Diagnose issues with Distributed Tracing for Azure IoT Hub (preview) in Visual Studio Code 

Rukmani Gopalan

Effective monitoring is instrumental in understanding and troubleshooting your modern cloud solution leveraging multiple services. Distributed tracing helps you diagnose issues in your cloud solution by providing the capability to track the flow of a call and the associated latency across these different services.

Today, we announced the public preview of distributed tracing support in Azure IoT Hub. You can leverage the IoT Hub logs with distributed tracing information to monitor the flow of messages through the IoT Hub and troubleshoot problems related to message loss or performance. You can further aggregate these logs to archive them in Blob storage, query the logs through Log Analytics and visualize the data flow in AppInsights as shown below.

You can now use VS code to enable diagnostics on a subset of your devices and choose the frequency of logging by setting a sampling rate of diagnostic logs per device depending on your business needs. This post provides an outline to configure distributed tracing settings using VS Code. Try it today and let us know what you think.

Before you begin

Please take the following steps to ensure that you are ready to leverage distributed tracing.

  1. Ensure that you have the Azure IoT Hub Toolkit v2.x.x extension in VSCode. You can install the Azure IoT Tools to get this extension.
  2. Ensure that your devices have the latest device C SDK and have the code updated to understand the distributed tracing settings. You can leverage the sample client application code to make changes to your device SDK.

 

Configure device to send diagnostic information

After setting up your devices with updated C SDK, now you can control distributed tracing from Visual Studio Code with the Azure IoT Tools extension in VS Code.

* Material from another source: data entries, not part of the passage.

(** ** Authorities *)

Lemma GetAuthority_ok u a :
  auth_sorted a -> exists r, GetAuthority u a = Ok r /\
    match r with
    | Some i => exists e, Authorities a !! Z.to_nat i = Some e /\ 0 <= i /\ Equal (Some (auth_Url e)) (Some u) = true
    | None => ~ has_authority u a
    end.
Proof.
  intros Hs. destruct (sorted_search auth_compare (Authorities a) (mkAuthority u false) Hs)
    as (i & b & E & Hm & Hx).
  unfold GetAuthority. change (fun e => Compare (auth_Url e) u) with (fun x => auth_compare x (mkAuthority u false)).
  rewrite E. cbn [res_bind]. destruct b; eexists; (split; [done|]).
  - destruct (Hx eq_refl) as (e & He & Hi & Hc). exists e. split; [done|]. split; [done|]. by apply Compare_zero.
  - intros Ha. by apply has_authority_iff, Hm in Ha.
Qed.

Lemma verifyIsNotPage_ok a u : auth_sorted a -> is_Panic (verifyIsNotPage a u) = false.
Proof.
  intros Hs. unfold verifyIsNotPage. destruct (ParseKeyPageUrl u) as [[book n]|]; [|done].
  destruct (GetAuthority_ok book a Hs) as (r & -> & _). by destruct r.
Qed.

Lemma set_disabled_urls b i a : auth_Url <$> Authorities (set_disabled b i a) = auth_Url <$> Authorities a.
Proof.
  unfold set_disabled. simpl. apply list_eq. intros j. rewrite !list_lookup_fmap.
  destruct (decide (j = Z.to_nat i)) as [->|Hne].
  - rewrite list_lookup_alter_eq. by destruct (Authorities a !! _).
  - by rewrite list_lookup_alter_ne.
Qed.

Lemma same_urls_sorted l l' :
  auth_Url <$> l' = auth_Url <$> l -> sorted auth_compare l -> sorted auth_compare l'.
Proof.
  intros E Hs. revert l' E. induction Hs as [|x l Hs IH Hx]; intros [|y l'] E; try done; [constructor|].
  rewrite !fmap_cons in E. apply (inj2 cons) in E as [E1 E2]. constructor; [by apply IH|].
  assert (Hall : forall u, u ∈ auth_Url <$> l -> Compare (auth_Url x) u < 0).
  { intros u (z & -> & Hz)%list_elem_of_fmap. rewrite Forall_forall in Hx. by apply Hx. }
  rewrite <- E2 in Hall. rewrite Forall_forall. intros z Hz. unfold lt_, auth_compare. rewrite E1.
  apply Hall. apply list_elem_of_fmap. by exists z.
Qed.

Lemma authOperation_ok exists_ account op a :
  auth_sorted a -> Authorities a <> [] ->
  match authOperation exists_ account op a with
  | Ok a' => auth_sorted a' /\ Authorities a' <> []
  | Err _ => True
  | Panic _ => False
  end.
Proof.
  intros Hs Hne.
  assert (Hset : forall b i, auth_sorted (set_disabled b i a) /\ Authorities (set_disabled b i a) <> []).
  { intros b i. pose proof (set_disabled_urls b i a) as E. split; [by eapply same_urls_sorted|].
    intros En. rewrite En in E. by destruct (Authorities a). }
  destruct op as [[u|]|[u|]|[u|]|[u|]]; cbn [authOperation]; try exact I.
  - destruct (GetAuthority_ok u a Hs) as (r & -> & _). destruct r; [apply Hset|done].
  - destruct (GetAuthority_ok u a Hs) as (r & -> & _). destruct r; [apply Hset|done].
  - destruct (LocalTo account u && negb (exists_ u)); [done|]. pose proof (verifyIsNotPage_ok a u Hs) as Hv.
    destruct (verifyIsNotPage a u); try done. cbn [wrapf res_bind].
    destruct (AddAuthority_ok u a Hs) as (a' & new & -> & Hs' & _ & Heq & Hm). cbn [res_bind].
    destruct new; [|done]. simpl. split; [done|]. intros En.
    assert (has_authority u a') as (e & He & _) by (apply Hm; left; apply EqualFold_refl).
    rewrite En in He. by apply not_elem_of_nil in He.
  - destruct (RemoveAuthority_ok u a Hs) as (a' & b & -> & Hs' & _ & _). cbn [res_bind].
    destruct b; [|done]. cbn [negb]. destruct (Z.eqb_spec (zlen (Authorities a')) 0) as [|Hz]; [done|].
    split; [done|]. intros En. by rewrite En in Hz.
Qed.

Lemma authOperations_ok exists_ account ops a :
  auth_sorted a -> Authorities a <> [] ->
  match authOperations exists_ account ops a with
  | Ok a' => auth_sorted a' /\ Authorities a' <> []
  | Err _ => True
  | Panic _ => False
  end.
Proof.
  revert a. induction ops as [|op ops IH]; intros a Hs Hne; [done|]. cbn [authOperations].
  pose proof (authOperation_ok exists_ account op a Hs Hne) as H.
  destruct (authOperation exists_ account op a) as [a'| |]; [|done|done]. cbn [res_bind].
  destruct H. by apply IH.
Qed.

  1. Expand “AZURE IOT HUB DEVICES” section inside Explorer, and follow the instructions to connect to your Azure IoT Hub.
  2. Create a device or expand an existing device, you can see there is a child node named “Distributed Tracing Setting (Preview)”
  3. Right click it and select “Update Distributed Tracing Setting (Preview)”
  4. Now you can enable/disable distributed tracing and set the sampling rate
  5. After setting, you can expand “Distributed Tracing Setting (Preview)” node to see if desired property is set successfully:
  6. If your device is connected to IoT Hub, you can monitor reported properties. Once this section is updated, it means your device gets and respects the distributed tracing setting you just set. You can also right click “Enable Distributed Tracing” and “Sampling Rate” nodes under “Desired” to set them separately.

 

Accessing the logs

Once you have enabled distributed tracing on your devices, you can use the Azure portal to archive your logs to Azure storage, query in Log Analytics or visualize in AppMap. More information about distributed tracing and ways to capture and analyze the logs can be found in our documentation.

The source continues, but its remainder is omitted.